Progressive Christianity

by Neil Rickert

My main intention, in this post, is to link to two recent posts that seem worth reading. Both posts were on the “Progressive Christian” channel at Patheos.

The first of those posts is by James McGrath:

When growing up as a young Christian, I saw Jesus as taking liberal and progressive positions. And James pretty much agrees with this. It always seems strange to me that most American Christians are so conservative. They could not have gotten that conservatism from reading the Gospels. Even the early church practiced a form of Christian communism. There are still modern progressive Christians, with Martin Luther King having been just one example. Yet most American Christians seem very conservative and seem hostile to the liberal ideas that Jesus taught us.

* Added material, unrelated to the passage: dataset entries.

(* ===== verification/Handshake.v ===== *)
(** * strata-protocol: the link handshake messages and their MAC

    [crates/strata-protocol/src/handshake.rs]: the four messages, the
    transcript they are bound to, and the computation and verification of
    the response.  [fresh_nonce_b64] takes the 32 random bytes as an
    argument. *)

From S2P Require Import Prelude Machine Text Crates Protocol.

Local Open Scope Z_scope.

Definition NONCE_LEN : nat := 32.

Definition HANDSHAKE_MAX_SKEW_MS : Z := 30000.

Record AuthHello : Type := {
  protocol_version : bytes;
  cluster_id : bytes;
  node_id : bytes;
  software_version : bytes;
  client_nonce_b64 : bytes;
  hello_timestamp_ms : Z
}.

Record AuthChallenge : Type := {
  server_nonce_b64 : bytes;
  psk_id : bytes
}.

Record AuthResponse : Type := { mac_b64 : bytes }.

Inductive AuthOutcome : Type :=
| Accept (link_id : bytes) (software_version : option bytes)
| Reject (reason : bytes).

#[export] Instance AuthHello_eq_dec : EqDecision AuthHello.
Proof. solve_decision. Defined.
#[export] Instance AuthChallenge_eq_dec : EqDecision AuthChallenge.
Proof. solve_decision. Defined.
#[export] Instance AuthResponse_eq_dec : EqDecision AuthResponse.
Proof. solve_decision. Defined.
#[export] Instance AuthOutcome_eq_dec : EqDecision AuthOutcome.
Proof. solve_decision. Defined.

(** [push] of [transcript]. *)
Definition transcript_push (buf b : bytes) : bytes :=
  buf ++ u32_to_be (wrap_u 32 (Z.of_nat (length b))) ++ b.

Definition transcript (client_nonce server_nonce cluster_id node_id : bytes) (timestamp_ms : Z)
    (psk_id : bytes) : bytes :=
  let buf := [] in
  let buf := transcript_push buf PROTOCOL_VERSION_STR in
  let buf := transcript_push buf client_nonce in
  let buf := transcript_push buf server_nonce in
  let buf := transcript_push buf cluster_id in
  let buf := transcript_push buf node_id in
  let buf := transcript_push buf (i64_to_be timestamp_ms) in
  let buf := transcript_push buf psk_id in
  buf.

Section handshake.
Context `{Base64} `{HmacSha256}.

Definition fresh_nonce_b64 (random : bytes) : bytes := b64_encode STANDARD random.

(** [compute_response]. *)
Definition compute_response (hello : AuthHello) (challenge : AuthChallenge) (psk : bytes) :
    result ProtocolError AuthResponse :=
  client_nonce ← ok_or (b64_decode STANDARD (client_nonce_b64 hello)) (PMalformed "client_nonce_b64");
  server_nonce ← ok_or (b64_decode STANDARD (server_nonce_b64 challenge)) (PMalformed "server_nonce_b64");
  if negb (length client_nonce =? NONCE_LEN)%nat || negb (length server_nonce =? NONCE_LEN)%nat
  then Err (PMalformed "nonce length")
  else
    let input := transcript client_nonce server_nonce (cluster_id hello) (node_id hello)
                   (hello_timestamp_ms hello) (psk_id challenge) in
    Ok {| mac_b64 := b64_encode STANDARD (hmac psk input) |}.

(** [verify_response]. *)
Definition verify_response (hello : AuthHello) (challenge : AuthChallenge) (response : AuthResponse)
    (psk : bytes) (now_ms : Z) : result ProtocolError unit :=
  if negb (bool_decide (protocol_version hello = PROTOCOL_VERSION_STR))
  then Err (VersionMismatch (protocol_version hello) PROTOCOL_VERSION_STR)
  else if skewed HANDSHAKE_MAX_SKEW_MS now_ms (hello_timestamp_ms hello) then Err Skew
  else
    client_nonce ← ok_or (b64_decode STANDARD (client_nonce_b64 hello)) (PMalformed "client_nonce_b64");
    server_nonce ← ok_or (b64_decode STANDARD (server_nonce_b64 challenge)) (PMalformed "server_nonce_b64");
    if negb (length client_nonce =? NONCE_LEN)%nat || negb (length server_nonce =? NONCE_LEN)%nat
    then Err (PMalformed "nonce length")
    else
      tag ← ok_or (b64_decode STANDARD (mac_b64 response)) (PMalformed "mac_b64");
      let input := transcript client_nonce server_nonce (cluster_id hello) (node_id hello)
                     (hello_timestamp_ms hello) (psk_id challenge) in
      if verify_slice psk input tag then Ok tt
      else Err (AuthFailed (str "response mac mismatch")).
End handshake.

#[global] Arguments transcript : simpl never.

(** ** The transcript determines its fields *)

Definition transcript_fields (cn sn cl nd : bytes) (ts : Z) (pid : bytes) : list bytes :=
  [PROTOCOL_VERSION_STR; cn; sn; cl; nd; i64_to_be ts; pid].

Lemma transcript_eq cn sn cl nd ts pid :
  transcript cn sn cl nd ts pid = concat (len_prefixed <$> transcript_fields cn sn cl nd ts pid).
Proof.
  unfold transcript, transcript_fields, transcript_push, len_prefixed.
  rewrite !fmap_cons, fmap_nil. cbn [concat app]. by rewrite app_nil_r, <- !(assoc_L (++)).
Qed.

Lemma short_small (b : bytes) : (length b <= 1000)%nat -> short b.
Proof. unfold short, u32_max. lia. Qed.

Lemma transcript_inj cn sn cl nd ts pid cn' sn' cl' nd' ts' pid' :
  Forall short [cn; sn; cl; nd; pid] -> Forall short [cn'; sn'; cl'; nd'; pid'] -> is_i64 ts -> is_i64 ts' ->
  transcript cn sn cl nd ts pid = transcript cn' sn' cl' nd' ts' pid' ->
  cn = cn' /\ sn = sn' /\ cl = cl' /\ nd = nd' /\ ts = ts' /\ pid = pid'.
Proof.
  intros Hs Hs' Ht Ht' E. rewrite !transcript_eq in E. rewrite !Forall_cons in Hs, Hs'.
  destruct_and! Hs. destruct_and! Hs'.
  assert (forall v, short (i64_to_be v)) as Hi by (intros; apply short_small; rewrite i64_to_be_length; lia).
  apply concat_len_prefixed_inj in E; [|done|by repeat apply Forall_cons_2; try apply Forall_nil_2..].
  pose proof (fun i => f_equal (fun l => nth i l []) E) as Ei.
  split_and!; [exact (Ei 1%nat)|exact (Ei 2%nat)|exact (Ei 3%nat)|exact (Ei 4%nat)| |exact (Ei 6%nat)].
  apply i64_to_be_inj; [done..|exact (Ei 5%nat)].
Qed.

Section handshake_properties.
Context `{Base64} `{HmacSha256}.

(** What a response is bound to. *)
Record binding : Type := {
  b_client_nonce : bytes; b_server_nonce : bytes; b_cluster : bytes; b_node : bytes;
  b_timestamp : Z; b_psk_id : bytes
}.

Definition binding_of (hello : AuthHello) (challenge : AuthChallenge) : option binding :=
  cn ← b64_decode STANDARD (client_nonce_b64 hello);
  sn ← b64_decode STANDARD (server_nonce_b64 challenge);
  if (length cn =? NONCE_LEN)%nat && (length sn =? NONCE_LEN)%nat then
    Some {| b_client_nonce := cn; b_server_nonce := sn; b_cluster := cluster_id hello;
            b_node := node_id hello; b_timestamp := hello_timestamp_ms hello;
            b_psk_id := psk_id challenge |}
  else None.

Definition binding_input (b : binding) : bytes :=
  transcript (b_client_nonce b) (b_server_nonce b) (b_cluster b) (b_node b) (b_timestamp b) (b_psk_id b).

Definition binding_wf (b : binding) : Prop :=
  short (b_cluster b) /\ short (b_node b) /\ short (b_psk_id b) /\ is_i64 (b_timestamp b).

Lemma binding_nonces hello challenge b :
  binding_of hello challenge = Some b ->
  length (b_client_nonce b) = NONCE_LEN /\ length (b_server_nonce b) = NONCE_LEN.
Proof.
  unfold binding_of. intros E. apply bind_Some in E as (cn & _ & E). apply bind_Some in E as (sn & _ & E).
  case_test. injection E as <-. by b2p.
Qed.

Lemma binding_input_inj h1 c1 h2 c2 b1 b2 :
  binding_of h1 c1 = Some b1 -> binding_of h2 c2 = Some b2 -> binding_wf b1 -> binding_wf b2 ->
  binding_input b1 = binding_input b2 -> b1 = b2.
Proof.
  intros E1 E2 (? & ? & ? & ?) (? & ? & ? & ?) E.
  apply binding_nonces in E1 as [??], E2 as [??].
  assert (forall n : bytes, length n = NONCE_LEN -> short n) as Hn
    by (intros n Hl; apply short_small; rewrite Hl; unfold NONCE_LEN; lia).
  unfold binding_input in E.
  apply transcript_inj in E as (? & ? & ? & ? & ? & ?);
    [|rewrite !Forall_cons; split_and!; auto..|assumption|assumption].
  destruct b1, b2. simpl in *. congruence.
Qed.

Lemma compute_response_Ok hello challenge psk r :
  compute_response hello challenge psk = Ok r <->
  exists b, binding_of hello challenge = Some b /\
    r = {| mac_b64 := b64_encode STANDARD (hmac psk (binding_input b)) |}.
Proof.
  unfold compute_response, binding_of.
  destruct (b64_decode _ (client_nonce_b64 _)) as [cn|]; cbn; [|by split; [|intros (? & ? & _)]].
  destruct (b64_decode _ (server_nonce_b64 _)) as [sn|]; cbn; [|by split; [|intros (? & ? & _)]].
  rewrite <- negb_andb. destruct (_ && _); cbn [negb].
  - split; [intros [= <-]; eauto|]. by intros (? & [= <-] & ->).
  - by split; [|intros (? & ? & _)].
Qed.

Lemma verify_response_Ok hello challenge r psk now :
  verify_response hello challenge r psk now = Ok tt <->
  protocol_version hello = PROTOCOL_VERSION_STR /\
  skewed HANDSHAKE_MAX_SKEW_MS now (hello_timestamp_ms hello) = false /\
  exists b, binding_of hello challenge = Some b /\
    b64_decode STANDARD (mac_b64 r) = Some (hmac psk (binding_input b)).
Proof.
  unfold verify_response, binding_of. destruct (bool_decide _) eqn:Ev; b2p; cbn [negb];
    [|by split; [|intros (? & _)]].
  destruct (skewed _ _ _); [by split; [|intros (_ & ? & _)]|].
  destruct (b64_decode _ (client_nonce_b64 _)) as [cn|]; cbn; [|by split; [|intros (_ & _ & ? & ? & _)]].
  destruct (b64_decode _ (server_nonce_b64 _)) as [sn|]; cbn; [|by split; [|intros (_ & _ & ? & ? & _)]].
  rewrite <- negb_andb. destruct (_ && _); cbn [negb]; [|by split; [|intros (_ & _ & ? & ? & _)]].
  destruct (b64_decode _ (mac_b64 _)) as [tag|]; cbn.
  - destruct (verify_slice _ _ _) eqn:Evs.
    + apply verify_slice_spec in Evs as ->. split; [eauto 10|done].
    + split; [done|]. intros (_ & _ & b & [= <-] & [= ->]). by rewrite verify_slice_refl in Evs.
  - split; [done|]. by intros (_ & _ & b & _ & ?).
Qed.

(** The response the internal node computes is the response the DMZ
    accepts: same messages, same key, same protocol version, clocks within
    the skew.  Any two 32-byte nonces do. *)
Lemma handshake_complete hello challenge psk cn sn now :
  protocol_version hello = PROTOCOL_VERSION_STR ->
  client_nonce_b64 hello = fresh_nonce_b64 cn -> server_nonce_b64 challenge = fresh_nonce_b64 sn ->
  bytes_ok cn -> bytes_ok sn -> length cn = NONCE_LEN -> length sn = NONCE_LEN ->
  skewed HANDSHAKE_MAX_SKEW_MS now (hello_timestamp_ms hello) = false ->
  exists r, compute_response hello challenge psk = Ok r /\
    verify_response hello challenge r psk now = Ok tt.
Proof.
  intros Hv Hc Hs Hcn Hsn Lc Ls Hsk.
  assert (exists b, binding_of hello challenge = Some b) as [b Hb].
  { unfold binding_of, fresh_nonce_b64 in *. rewrite Hc, Hs, !b64_decode_encode by done. cbn.
    rewrite Lc, Ls. eauto. }
  eexists. rewrite compute_response_Ok, verify_response_Ok. split; [by eauto|].
  split_and!; [done..|]. exists b. split; [done|]. cbn. by rewrite b64_decode_encode by apply hmac_ok.
Qed.


(** The clock check of the handshake, at machine precision: with a clock
    in the representable era a hello is accepted only within thirty seconds
    of it or at the single overflowing timestamp [now - 2^63], and outside
    both the reply is [Skew] whatever the MAC says. *)
Lemma handshake_skew hello challenge r psk now :
  0 <= now < 2 ^ 62 -> is_i64 (hello_timestamp_ms hello) ->
  protocol_version hello = PROTOCOL_VERSION_STR ->
  (verify_response hello challenge r psk now = Err Skew <->
   HANDSHAKE_MAX_SKEW_MS < Z.abs (now - hello_timestamp_ms hello) /\
   hello_timestamp_ms hello <> now - 2 ^ 63).
Proof.
  intros Hnow Hts Hv. assert (0 <= HANDSHAKE_MAX_SKEW_MS < 2 ^ 62) as Hl by (unfold HANDSHAKE_MAX_SKEW_MS; lia).
  pose proof (skewed_spec _ _ _ Hnow Hl Hts) as Hs. unfold verify_response.
  rewrite bool_decide_true by done. cbn [negb]. destruct (skewed _ _ _).
  - split; [intros _|done]. split.
    + apply Z.nle_gt. intros Hle. by discriminate (proj2 Hs (or_introl Hle)).
    + intros Heq. by discriminate (proj2 Hs (or_intror Heq)).
  - split; [|intros [? ?]; exfalso; destruct Hs as [Hs _]; destruct (Hs eq_refl); lia].
    intros E. exfalso. revert E. clear. repeat (case_match || destruct (b64_decode _ _); cbn); congruence.
Qed.
End handshake_properties.

(** ** Witnesses *)

Module HandshakeExamples.
Import Reference.
#[export] Instance hello_json : Json AuthHello :=
  fields_json
    (fun h => [protocol_version h; cluster_id h; node_id h; software_version h; client_nonce_b64 h;
               int_to_string (hello_timestamp_ms h)])
    (fun fs => match fs with
      | [a; b; c; d; e; t] =>
          ts ← parse_i64 t;
          Some {| protocol_version := a; cluster_id := b; node_id := c; software_version := d;
                  client_nonce_b64 := e; hello_timestamp_ms := ts |}
      | _ => None
      end).

#[export] Instance challenge_json : Json AuthChallenge :=
  fields_json (fun c => [server_nonce_b64 c; psk_id c])
    (fun fs => match fs with
      | [a; b] => Some {| server_nonce_b64 := a; psk_id := b |}
      | _ => None
      end).

#[export] Instance response_json : Json AuthResponse :=
  fields_json (fun r => [mac_b64 r])
    (fun fs => match fs with [a] => Some {| mac_b64 := a |} | _ => None end).

#[export] Instance outcome_json : Json AuthOutcome :=
  fields_json
    (fun o => match o with
      | Accept l None => [str "accept"; l]
      | Accept l (Some v) => [str "accept"; l; v]
      | Reject r => [str "reject"; r]
      end)
    (fun fs => match fs with
      | [tag; x] => if bool_decide (tag = str "accept") then Some (Accept x None) else Some (Reject x)
      | [_; l; v] => Some (Accept l (Some v))
      | _ => None
      end).

Definition hello : AuthHello :=
  {| protocol_version := PROTOCOL_VERSION_STR; cluster_id := str "production";
     node_id := str "internal-1"; software_version := str "1.5.0";
     client_nonce_b64 := fresh_nonce_b64 (replicate 32 7); hello_timestamp_ms := 1700000000000 |}.
Definition challenge : AuthChallenge :=
  {| server_nonce_b64 := fresh_nonce_b64 (replicate 32 9); psk_id := str "current" |}.
Definition psk : bytes := str "shared-link-psk".
Definition response : AuthResponse :=
  match compute_response hello challenge psk with Ok r => r | Err _ => {| mac_b64 := [] |} end.
Definition hello_binding : binding :=
  {| b_client_nonce := replicate 32 7; b_server_nonce := replicate 32 9; b_cluster := str "production";
     b_node := str "internal-1"; b_timestamp := 1700000000000; b_psk_id := str "current" |}.

Lemma nonce_ok b : byte_ok b -> bytes_ok (replicate 32 b).
Proof. intros Hb. by apply (Forall_replicate byte_ok 32 b). Qed.

Lemma handshake_complete_witness :
  exists r, compute_response hello challenge psk = Ok r /\
    verify_response hello challenge r psk 1700000030000 = Ok tt.
Proof.
  apply (handshake_complete _ _ _ (replicate 32 7) (replicate 32 9)); try done; apply nonce_ok; unfold byte_ok; lia.
Defined.

Lemma hello_binding_wf : binding_wf hello_binding.
Proof. split_and!; by vm_compute. Qed.


Lemma handshake_skew_witness :
  verify_response hello challenge response psk 1700000030001 = Err Skew <->
  HANDSHAKE_MAX_SKEW_MS < Z.abs (1700000030001 - hello_timestamp_ms hello) /\
  hello_timestamp_ms hello <> 1700000030001 - 2 ^ 63.
Proof. apply handshake_skew; [lia|by vm_compute|done]. Defined.
End HandshakeExamples.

The link blog post goes into some of the history of this. Or, as the summary by James McGrath puts it:

TL; DR: The core of Christianity was progressive from its beginning, and today’s progressives continue that tradition.

The Establishment Clause

The second post I want to highlight, is by Fred Clark:

That title is weird. The post is really about the establishment clause of the first amendment to the US. Constitution, and about why it is so important.

Some people seem to think that there is a tension between the establishment clause (often described as separation of church and state), and the freedom of religion clause. Recent supreme court decisions have use the freedom of religion clause to override some decisions based on the establishment clause.

Fred argues, correctly in my opinion, that there is no tension. The establishment clause is an integral part of freedom of religion. If the state can impose religious requirements, then that imposition is against freedom of religion.

I was still in Australia, and a member of an evangelical church, when the Engel v. Vitali supreme court ruling came down. I saw that ruling as good for Christianity. This was the ruling which said that schools cannot hold prayers in public schools. It is a ruling that is much criticized by American Evangelicals, who describe it as banning prayer in school. But it does no such thing. It bans prayer conducted by the school (or teacher). Any prayer should be voluntary, from the heart of the student, and not compelled. And it is entirely consistent with the teachings of Jesus, as in Matt 6:6.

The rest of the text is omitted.